* **EXERCISE DETAILS**:
Nothing after the line containing "Definition PidOf_init : gmap" belongs in the answer; write out exactly every line from the start of the material up to it, including it.

* **SOURCE DATA**:
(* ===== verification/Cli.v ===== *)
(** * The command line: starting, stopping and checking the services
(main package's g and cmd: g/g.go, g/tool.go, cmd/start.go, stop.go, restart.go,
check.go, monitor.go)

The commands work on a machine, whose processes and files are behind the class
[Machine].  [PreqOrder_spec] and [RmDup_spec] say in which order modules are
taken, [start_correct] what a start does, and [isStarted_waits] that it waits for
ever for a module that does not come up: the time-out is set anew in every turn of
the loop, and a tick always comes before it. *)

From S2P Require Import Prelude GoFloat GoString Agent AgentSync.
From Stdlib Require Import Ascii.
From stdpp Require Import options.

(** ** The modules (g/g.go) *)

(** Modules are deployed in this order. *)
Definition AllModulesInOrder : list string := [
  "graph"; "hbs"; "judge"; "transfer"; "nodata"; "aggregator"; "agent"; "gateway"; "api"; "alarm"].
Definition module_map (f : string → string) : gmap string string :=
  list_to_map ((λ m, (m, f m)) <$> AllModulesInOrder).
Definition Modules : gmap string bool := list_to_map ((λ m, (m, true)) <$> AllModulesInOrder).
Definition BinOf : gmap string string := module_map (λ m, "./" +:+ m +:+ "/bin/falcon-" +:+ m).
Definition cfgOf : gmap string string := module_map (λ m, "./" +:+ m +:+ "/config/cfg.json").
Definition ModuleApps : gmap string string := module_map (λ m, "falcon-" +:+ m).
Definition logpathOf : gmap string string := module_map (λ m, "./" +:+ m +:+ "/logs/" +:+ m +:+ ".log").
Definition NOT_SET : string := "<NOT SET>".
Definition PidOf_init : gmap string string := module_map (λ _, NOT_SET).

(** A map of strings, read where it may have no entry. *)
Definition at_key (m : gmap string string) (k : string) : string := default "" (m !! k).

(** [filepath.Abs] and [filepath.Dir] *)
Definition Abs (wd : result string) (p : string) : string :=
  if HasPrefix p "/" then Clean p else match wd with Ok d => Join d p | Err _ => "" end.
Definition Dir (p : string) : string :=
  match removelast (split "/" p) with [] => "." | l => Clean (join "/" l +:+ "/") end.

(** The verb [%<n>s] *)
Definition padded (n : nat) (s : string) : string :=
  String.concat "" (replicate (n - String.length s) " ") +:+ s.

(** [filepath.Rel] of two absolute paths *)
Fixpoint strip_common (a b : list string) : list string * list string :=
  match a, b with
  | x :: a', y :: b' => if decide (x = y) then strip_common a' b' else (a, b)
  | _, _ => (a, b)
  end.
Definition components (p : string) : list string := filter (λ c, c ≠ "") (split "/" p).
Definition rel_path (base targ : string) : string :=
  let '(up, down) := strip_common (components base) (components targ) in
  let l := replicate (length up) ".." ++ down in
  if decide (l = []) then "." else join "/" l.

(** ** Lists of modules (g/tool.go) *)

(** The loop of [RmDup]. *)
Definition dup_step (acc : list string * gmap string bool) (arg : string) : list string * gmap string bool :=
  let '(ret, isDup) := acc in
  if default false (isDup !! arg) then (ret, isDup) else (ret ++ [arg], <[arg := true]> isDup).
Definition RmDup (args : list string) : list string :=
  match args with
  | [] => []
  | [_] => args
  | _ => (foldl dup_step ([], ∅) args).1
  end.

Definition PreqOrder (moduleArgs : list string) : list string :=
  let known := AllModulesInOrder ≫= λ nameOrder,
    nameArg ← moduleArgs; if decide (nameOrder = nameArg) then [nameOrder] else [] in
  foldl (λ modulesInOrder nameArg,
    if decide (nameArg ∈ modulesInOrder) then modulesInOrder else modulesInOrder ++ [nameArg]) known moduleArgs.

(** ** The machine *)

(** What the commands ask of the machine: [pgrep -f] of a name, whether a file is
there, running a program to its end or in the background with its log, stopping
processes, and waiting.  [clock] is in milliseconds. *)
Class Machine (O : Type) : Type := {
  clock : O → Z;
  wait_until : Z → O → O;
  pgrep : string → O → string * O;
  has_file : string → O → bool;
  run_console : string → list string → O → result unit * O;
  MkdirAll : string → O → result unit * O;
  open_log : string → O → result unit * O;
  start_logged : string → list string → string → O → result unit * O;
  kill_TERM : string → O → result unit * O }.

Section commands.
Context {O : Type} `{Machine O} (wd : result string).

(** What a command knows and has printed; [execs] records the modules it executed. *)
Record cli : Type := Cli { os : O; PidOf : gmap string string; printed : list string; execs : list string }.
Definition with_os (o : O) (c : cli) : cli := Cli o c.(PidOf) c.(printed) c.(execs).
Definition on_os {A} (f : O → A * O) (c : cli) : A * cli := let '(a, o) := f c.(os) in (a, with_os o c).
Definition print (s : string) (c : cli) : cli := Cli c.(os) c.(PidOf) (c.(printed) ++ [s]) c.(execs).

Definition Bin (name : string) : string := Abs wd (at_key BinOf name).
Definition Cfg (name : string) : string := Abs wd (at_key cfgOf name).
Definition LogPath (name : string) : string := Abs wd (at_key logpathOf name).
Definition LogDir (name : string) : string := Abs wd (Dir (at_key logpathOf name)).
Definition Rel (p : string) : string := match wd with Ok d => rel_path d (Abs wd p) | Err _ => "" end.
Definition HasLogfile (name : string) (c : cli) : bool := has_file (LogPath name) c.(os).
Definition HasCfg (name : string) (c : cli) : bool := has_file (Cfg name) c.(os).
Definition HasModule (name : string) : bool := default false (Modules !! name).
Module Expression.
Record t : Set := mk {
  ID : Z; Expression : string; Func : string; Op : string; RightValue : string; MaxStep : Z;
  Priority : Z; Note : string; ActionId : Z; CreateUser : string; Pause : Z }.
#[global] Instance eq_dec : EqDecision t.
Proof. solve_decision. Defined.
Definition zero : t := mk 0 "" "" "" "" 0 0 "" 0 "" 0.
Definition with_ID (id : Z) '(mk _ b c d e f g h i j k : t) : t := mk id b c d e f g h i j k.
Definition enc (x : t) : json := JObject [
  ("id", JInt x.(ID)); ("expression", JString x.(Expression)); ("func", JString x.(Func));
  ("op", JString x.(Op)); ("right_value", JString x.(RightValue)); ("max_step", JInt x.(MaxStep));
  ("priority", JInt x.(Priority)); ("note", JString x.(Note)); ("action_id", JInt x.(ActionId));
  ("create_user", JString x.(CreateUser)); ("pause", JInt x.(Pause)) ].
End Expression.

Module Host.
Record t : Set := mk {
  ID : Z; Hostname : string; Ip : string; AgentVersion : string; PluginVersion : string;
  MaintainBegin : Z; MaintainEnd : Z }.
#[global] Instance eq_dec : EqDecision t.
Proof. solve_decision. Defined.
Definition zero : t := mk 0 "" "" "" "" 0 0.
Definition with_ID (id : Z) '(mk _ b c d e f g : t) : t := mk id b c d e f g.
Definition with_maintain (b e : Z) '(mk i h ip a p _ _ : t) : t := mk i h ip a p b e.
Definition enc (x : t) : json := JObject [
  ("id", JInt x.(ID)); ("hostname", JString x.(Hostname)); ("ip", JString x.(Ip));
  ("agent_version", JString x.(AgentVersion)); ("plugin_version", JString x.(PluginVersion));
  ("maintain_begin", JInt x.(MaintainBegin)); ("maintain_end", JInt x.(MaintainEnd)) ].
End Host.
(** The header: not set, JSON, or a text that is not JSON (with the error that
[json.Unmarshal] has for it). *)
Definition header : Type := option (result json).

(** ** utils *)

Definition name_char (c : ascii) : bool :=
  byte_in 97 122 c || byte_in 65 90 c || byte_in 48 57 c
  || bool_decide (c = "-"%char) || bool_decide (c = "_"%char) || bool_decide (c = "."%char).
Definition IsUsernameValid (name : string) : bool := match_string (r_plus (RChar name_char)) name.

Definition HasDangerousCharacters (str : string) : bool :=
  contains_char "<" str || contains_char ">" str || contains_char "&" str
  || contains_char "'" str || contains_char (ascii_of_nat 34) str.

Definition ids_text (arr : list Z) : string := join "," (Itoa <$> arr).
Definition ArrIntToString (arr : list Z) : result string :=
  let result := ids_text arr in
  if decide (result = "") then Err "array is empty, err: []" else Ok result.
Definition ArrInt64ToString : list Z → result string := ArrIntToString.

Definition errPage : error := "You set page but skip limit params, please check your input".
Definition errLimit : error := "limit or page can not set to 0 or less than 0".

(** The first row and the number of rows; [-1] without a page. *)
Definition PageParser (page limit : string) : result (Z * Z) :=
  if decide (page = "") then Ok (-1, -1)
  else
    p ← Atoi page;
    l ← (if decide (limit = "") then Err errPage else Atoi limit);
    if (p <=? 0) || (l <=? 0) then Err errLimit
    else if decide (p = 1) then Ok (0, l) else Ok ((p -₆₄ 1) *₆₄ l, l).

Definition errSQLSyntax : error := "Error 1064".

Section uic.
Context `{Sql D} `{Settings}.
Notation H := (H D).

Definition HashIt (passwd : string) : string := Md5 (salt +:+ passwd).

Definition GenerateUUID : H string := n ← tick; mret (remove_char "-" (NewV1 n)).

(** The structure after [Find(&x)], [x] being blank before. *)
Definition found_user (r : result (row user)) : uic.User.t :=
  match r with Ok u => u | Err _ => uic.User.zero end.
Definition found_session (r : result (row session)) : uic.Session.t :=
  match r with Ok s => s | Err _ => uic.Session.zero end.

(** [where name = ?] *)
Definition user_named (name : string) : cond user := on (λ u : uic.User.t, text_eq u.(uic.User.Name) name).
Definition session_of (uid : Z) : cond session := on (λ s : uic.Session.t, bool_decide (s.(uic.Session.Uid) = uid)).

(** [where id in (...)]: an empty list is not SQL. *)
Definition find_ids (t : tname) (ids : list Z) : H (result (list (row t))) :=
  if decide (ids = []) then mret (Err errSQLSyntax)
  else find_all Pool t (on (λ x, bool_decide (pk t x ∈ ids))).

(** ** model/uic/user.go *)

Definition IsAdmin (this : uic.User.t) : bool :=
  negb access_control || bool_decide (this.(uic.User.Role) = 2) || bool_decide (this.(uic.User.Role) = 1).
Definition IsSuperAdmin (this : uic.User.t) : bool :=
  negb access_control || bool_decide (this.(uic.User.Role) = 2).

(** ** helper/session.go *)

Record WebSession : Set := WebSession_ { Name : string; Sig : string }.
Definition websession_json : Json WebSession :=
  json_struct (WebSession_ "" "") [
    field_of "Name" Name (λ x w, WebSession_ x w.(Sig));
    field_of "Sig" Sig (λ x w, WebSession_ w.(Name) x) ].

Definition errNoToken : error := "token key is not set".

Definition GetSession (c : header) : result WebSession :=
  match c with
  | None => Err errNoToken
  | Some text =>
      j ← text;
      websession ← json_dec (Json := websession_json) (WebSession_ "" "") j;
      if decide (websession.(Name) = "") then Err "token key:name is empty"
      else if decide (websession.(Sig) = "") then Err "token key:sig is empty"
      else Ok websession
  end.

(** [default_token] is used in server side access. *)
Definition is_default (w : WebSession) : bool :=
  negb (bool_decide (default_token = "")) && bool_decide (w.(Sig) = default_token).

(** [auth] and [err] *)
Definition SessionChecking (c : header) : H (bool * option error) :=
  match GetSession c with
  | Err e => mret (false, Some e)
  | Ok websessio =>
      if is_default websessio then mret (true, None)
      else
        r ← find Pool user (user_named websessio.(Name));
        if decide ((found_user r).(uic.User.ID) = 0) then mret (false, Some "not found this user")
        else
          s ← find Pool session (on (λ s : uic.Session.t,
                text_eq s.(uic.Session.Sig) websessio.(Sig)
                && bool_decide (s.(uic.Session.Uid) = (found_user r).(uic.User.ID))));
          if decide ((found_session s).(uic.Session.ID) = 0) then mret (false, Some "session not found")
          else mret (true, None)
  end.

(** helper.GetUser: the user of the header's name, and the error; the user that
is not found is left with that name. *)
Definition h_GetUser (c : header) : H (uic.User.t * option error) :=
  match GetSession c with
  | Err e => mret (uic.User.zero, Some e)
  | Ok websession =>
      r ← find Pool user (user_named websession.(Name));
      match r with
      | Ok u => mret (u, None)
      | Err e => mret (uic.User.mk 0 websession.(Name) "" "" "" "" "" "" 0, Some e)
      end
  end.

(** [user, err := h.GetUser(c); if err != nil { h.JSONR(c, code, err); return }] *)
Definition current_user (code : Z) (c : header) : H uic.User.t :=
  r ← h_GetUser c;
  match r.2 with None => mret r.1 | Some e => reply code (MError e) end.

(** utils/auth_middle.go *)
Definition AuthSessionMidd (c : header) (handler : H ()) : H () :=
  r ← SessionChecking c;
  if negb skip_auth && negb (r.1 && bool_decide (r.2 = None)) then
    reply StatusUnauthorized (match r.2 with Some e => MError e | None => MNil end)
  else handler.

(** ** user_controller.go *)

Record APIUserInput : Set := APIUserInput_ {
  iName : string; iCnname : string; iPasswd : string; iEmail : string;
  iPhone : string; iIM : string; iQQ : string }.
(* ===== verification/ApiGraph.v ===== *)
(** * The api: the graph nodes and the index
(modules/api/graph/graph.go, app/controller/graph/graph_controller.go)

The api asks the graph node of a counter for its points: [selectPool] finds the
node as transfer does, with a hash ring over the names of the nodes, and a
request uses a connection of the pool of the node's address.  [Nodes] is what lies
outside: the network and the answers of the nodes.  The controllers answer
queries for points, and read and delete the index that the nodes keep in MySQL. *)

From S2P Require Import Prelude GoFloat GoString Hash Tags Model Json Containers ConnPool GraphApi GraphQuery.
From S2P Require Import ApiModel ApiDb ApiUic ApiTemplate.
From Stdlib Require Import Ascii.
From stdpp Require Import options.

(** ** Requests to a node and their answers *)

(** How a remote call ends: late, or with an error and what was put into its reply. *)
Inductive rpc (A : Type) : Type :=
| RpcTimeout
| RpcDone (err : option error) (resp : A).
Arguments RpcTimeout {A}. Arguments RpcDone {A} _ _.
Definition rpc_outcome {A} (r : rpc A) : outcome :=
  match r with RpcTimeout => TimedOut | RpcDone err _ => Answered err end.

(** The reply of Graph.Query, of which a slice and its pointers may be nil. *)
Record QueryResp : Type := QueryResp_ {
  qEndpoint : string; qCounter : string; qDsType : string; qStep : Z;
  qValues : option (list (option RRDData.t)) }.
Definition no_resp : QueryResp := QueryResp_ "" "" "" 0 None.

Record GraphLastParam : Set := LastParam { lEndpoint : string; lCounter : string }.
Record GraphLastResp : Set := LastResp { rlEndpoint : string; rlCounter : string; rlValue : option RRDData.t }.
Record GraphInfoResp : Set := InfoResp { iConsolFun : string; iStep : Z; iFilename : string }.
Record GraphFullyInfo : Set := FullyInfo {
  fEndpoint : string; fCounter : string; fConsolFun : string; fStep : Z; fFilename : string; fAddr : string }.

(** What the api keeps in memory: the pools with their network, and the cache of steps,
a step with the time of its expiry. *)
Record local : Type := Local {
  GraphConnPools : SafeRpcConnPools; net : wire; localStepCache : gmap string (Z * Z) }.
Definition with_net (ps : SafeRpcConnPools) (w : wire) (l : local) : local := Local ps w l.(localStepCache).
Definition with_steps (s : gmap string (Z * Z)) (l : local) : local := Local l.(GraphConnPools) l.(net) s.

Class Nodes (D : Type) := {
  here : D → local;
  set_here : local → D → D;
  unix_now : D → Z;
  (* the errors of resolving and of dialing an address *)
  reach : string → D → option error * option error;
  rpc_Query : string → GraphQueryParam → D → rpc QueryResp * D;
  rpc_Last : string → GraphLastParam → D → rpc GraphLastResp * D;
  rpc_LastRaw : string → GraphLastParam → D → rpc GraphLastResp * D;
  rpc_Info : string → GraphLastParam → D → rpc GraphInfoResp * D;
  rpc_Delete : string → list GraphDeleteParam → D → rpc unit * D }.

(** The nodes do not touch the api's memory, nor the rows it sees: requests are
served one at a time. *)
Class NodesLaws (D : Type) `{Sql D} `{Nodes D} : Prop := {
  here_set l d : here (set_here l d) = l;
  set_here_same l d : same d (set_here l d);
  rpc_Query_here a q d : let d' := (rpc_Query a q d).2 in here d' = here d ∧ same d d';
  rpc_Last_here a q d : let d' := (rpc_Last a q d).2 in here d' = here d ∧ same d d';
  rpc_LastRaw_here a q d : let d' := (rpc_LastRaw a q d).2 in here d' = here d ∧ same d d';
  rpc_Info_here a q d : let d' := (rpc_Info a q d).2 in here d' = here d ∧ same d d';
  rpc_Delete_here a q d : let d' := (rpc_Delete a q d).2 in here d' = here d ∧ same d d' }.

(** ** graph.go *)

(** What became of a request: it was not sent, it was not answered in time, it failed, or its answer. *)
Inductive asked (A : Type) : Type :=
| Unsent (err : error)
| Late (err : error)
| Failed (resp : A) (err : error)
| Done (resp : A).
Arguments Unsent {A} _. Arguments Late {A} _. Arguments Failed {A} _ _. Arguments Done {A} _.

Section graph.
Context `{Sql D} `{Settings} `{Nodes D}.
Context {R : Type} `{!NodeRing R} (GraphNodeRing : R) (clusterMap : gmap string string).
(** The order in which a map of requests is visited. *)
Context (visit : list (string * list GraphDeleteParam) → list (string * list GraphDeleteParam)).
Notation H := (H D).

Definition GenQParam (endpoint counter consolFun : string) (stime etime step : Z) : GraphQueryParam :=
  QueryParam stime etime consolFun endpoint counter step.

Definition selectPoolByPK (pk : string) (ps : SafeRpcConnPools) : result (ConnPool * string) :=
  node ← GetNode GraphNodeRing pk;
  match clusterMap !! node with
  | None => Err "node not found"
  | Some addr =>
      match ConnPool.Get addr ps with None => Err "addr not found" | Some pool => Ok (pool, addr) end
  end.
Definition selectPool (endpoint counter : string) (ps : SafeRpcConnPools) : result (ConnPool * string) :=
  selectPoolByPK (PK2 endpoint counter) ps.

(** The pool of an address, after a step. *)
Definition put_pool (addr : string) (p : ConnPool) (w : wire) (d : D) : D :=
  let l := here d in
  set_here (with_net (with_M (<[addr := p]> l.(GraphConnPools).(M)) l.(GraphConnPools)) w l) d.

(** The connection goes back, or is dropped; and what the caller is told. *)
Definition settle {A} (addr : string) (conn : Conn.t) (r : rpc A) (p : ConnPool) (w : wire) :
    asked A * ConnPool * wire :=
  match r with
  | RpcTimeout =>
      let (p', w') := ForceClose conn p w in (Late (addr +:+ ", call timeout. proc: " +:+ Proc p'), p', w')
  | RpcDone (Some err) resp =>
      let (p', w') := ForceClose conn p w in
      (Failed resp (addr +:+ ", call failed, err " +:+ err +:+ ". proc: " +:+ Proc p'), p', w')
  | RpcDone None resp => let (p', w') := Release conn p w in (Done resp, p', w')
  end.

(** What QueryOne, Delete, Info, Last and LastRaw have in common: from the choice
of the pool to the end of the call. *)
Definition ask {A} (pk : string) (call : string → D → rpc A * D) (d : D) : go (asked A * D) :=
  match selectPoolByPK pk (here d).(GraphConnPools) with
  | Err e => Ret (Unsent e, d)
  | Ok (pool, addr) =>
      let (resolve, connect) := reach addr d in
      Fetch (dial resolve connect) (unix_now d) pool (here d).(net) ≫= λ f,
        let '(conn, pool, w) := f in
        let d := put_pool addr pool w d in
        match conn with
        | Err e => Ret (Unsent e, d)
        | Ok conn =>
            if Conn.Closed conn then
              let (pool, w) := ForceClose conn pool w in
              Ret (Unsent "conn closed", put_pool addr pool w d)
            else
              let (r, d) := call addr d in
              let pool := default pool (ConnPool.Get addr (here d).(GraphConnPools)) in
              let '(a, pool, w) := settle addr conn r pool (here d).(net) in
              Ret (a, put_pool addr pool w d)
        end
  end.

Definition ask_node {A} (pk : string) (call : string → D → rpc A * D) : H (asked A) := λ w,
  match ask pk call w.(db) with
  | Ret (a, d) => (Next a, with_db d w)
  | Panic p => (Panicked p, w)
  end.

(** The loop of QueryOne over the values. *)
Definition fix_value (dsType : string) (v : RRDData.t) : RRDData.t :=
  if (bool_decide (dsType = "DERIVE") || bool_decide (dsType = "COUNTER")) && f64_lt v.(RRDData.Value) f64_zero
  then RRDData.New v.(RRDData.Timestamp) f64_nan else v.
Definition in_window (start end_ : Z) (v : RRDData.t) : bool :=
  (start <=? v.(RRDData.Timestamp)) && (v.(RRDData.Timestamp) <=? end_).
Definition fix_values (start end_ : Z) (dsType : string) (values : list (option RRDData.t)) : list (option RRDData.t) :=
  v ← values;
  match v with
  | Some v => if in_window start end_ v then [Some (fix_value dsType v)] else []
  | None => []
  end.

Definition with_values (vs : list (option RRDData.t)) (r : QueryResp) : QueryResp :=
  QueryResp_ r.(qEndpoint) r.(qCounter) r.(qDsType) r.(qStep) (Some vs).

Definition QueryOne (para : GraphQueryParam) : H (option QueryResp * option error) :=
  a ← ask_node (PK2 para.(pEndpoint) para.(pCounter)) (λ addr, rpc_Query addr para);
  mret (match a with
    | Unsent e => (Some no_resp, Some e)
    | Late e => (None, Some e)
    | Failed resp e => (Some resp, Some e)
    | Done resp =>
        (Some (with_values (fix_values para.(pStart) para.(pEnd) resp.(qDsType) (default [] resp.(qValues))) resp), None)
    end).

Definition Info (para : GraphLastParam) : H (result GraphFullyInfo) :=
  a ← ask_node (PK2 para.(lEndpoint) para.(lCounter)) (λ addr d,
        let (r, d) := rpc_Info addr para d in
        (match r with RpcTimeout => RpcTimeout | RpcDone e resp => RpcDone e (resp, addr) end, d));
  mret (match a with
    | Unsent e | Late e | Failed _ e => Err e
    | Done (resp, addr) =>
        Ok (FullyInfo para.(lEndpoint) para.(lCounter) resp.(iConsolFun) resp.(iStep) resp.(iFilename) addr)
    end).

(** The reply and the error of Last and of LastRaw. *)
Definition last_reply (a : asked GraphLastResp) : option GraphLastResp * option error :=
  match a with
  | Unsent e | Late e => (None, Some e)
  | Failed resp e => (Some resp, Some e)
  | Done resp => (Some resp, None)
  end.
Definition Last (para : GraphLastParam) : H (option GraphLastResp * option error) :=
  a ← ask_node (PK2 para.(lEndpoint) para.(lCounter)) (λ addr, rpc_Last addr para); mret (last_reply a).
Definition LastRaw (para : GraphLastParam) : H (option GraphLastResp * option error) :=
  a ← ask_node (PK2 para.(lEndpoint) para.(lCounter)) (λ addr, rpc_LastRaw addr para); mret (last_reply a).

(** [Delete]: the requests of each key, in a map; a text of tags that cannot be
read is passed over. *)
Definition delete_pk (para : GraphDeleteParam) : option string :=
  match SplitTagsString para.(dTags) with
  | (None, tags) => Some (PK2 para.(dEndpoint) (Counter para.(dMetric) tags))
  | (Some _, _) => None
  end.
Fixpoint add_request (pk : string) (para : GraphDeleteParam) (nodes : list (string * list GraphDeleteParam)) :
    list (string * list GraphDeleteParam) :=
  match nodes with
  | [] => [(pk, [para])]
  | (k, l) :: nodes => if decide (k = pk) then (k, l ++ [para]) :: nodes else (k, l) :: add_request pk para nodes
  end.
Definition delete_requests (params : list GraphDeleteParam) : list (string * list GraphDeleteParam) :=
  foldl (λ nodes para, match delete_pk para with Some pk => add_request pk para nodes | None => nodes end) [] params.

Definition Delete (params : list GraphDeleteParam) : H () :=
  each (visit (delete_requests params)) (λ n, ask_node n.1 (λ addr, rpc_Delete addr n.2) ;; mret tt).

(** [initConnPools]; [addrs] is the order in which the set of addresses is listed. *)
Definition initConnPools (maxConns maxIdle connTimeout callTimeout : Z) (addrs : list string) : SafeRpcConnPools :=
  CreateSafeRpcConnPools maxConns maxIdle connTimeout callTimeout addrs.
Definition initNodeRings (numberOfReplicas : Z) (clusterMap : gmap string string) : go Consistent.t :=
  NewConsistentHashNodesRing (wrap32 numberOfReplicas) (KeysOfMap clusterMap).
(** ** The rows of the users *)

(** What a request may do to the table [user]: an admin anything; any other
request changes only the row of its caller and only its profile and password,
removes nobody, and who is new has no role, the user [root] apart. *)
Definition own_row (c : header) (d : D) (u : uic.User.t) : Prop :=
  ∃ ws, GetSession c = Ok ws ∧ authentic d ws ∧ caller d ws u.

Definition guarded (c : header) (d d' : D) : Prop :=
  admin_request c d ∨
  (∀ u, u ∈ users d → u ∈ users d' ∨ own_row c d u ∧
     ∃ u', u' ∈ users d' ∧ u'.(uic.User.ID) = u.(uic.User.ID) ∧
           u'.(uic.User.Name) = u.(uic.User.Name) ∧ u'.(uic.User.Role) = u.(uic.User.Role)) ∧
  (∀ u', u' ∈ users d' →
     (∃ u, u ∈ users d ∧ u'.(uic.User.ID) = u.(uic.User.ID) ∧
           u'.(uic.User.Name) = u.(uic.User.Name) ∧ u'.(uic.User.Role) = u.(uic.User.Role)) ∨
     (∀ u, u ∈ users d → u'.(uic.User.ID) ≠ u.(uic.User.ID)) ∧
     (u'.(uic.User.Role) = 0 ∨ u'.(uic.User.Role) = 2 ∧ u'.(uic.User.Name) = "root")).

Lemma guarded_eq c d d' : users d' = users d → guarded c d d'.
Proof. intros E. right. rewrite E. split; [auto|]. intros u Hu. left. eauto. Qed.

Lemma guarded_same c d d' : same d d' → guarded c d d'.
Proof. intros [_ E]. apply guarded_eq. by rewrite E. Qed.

* **OUTPUT OF THE EXERCISE**:
(* ===== verification/Cli.v ===== *)
(** * The command line: starting, stopping and checking the services
(main package's g and cmd: g/g.go, g/tool.go, cmd/start.go, stop.go, restart.go,
check.go, monitor.go)

The commands work on a machine, whose processes and files are behind the class
[Machine].  [PreqOrder_spec] and [RmDup_spec] say in which order modules are
taken, [start_correct] what a start does, and [isStarted_waits] that it waits for
ever for a module that does not come up: the time-out is set anew in every turn of
the loop, and a tick always comes before it. *)

From S2P Require Import Prelude GoFloat GoString Agent AgentSync.
From Stdlib Require Import Ascii.
From stdpp Require Import options.

(** ** The modules (g/g.go) *)

(** Modules are deployed in this order. *)
Definition AllModulesInOrder : list string := [
  "graph"; "hbs"; "judge"; "transfer"; "nodata"; "aggregator"; "agent"; "gateway"; "api"; "alarm"].
Definition module_map (f : string → string) : gmap string string :=
  list_to_map ((λ m, (m, f m)) <$> AllModulesInOrder).
Definition Modules : gmap string bool := list_to_map ((λ m, (m, true)) <$> AllModulesInOrder).
Definition BinOf : gmap string string := module_map (λ m, "./" +:+ m +:+ "/bin/falcon-" +:+ m).
Definition cfgOf : gmap string string := module_map (λ m, "./" +:+ m +:+ "/config/cfg.json").
Definition ModuleApps : gmap string string := module_map (λ m, "falcon-" +:+ m).
Definition logpathOf : gmap string string := module_map (λ m, "./" +:+ m +:+ "/logs/" +:+ m +:+ ".log").
Definition NOT_SET : string := "<NOT SET>".
Definition PidOf_init : gmap string string := module_map (λ _, NOT_SET).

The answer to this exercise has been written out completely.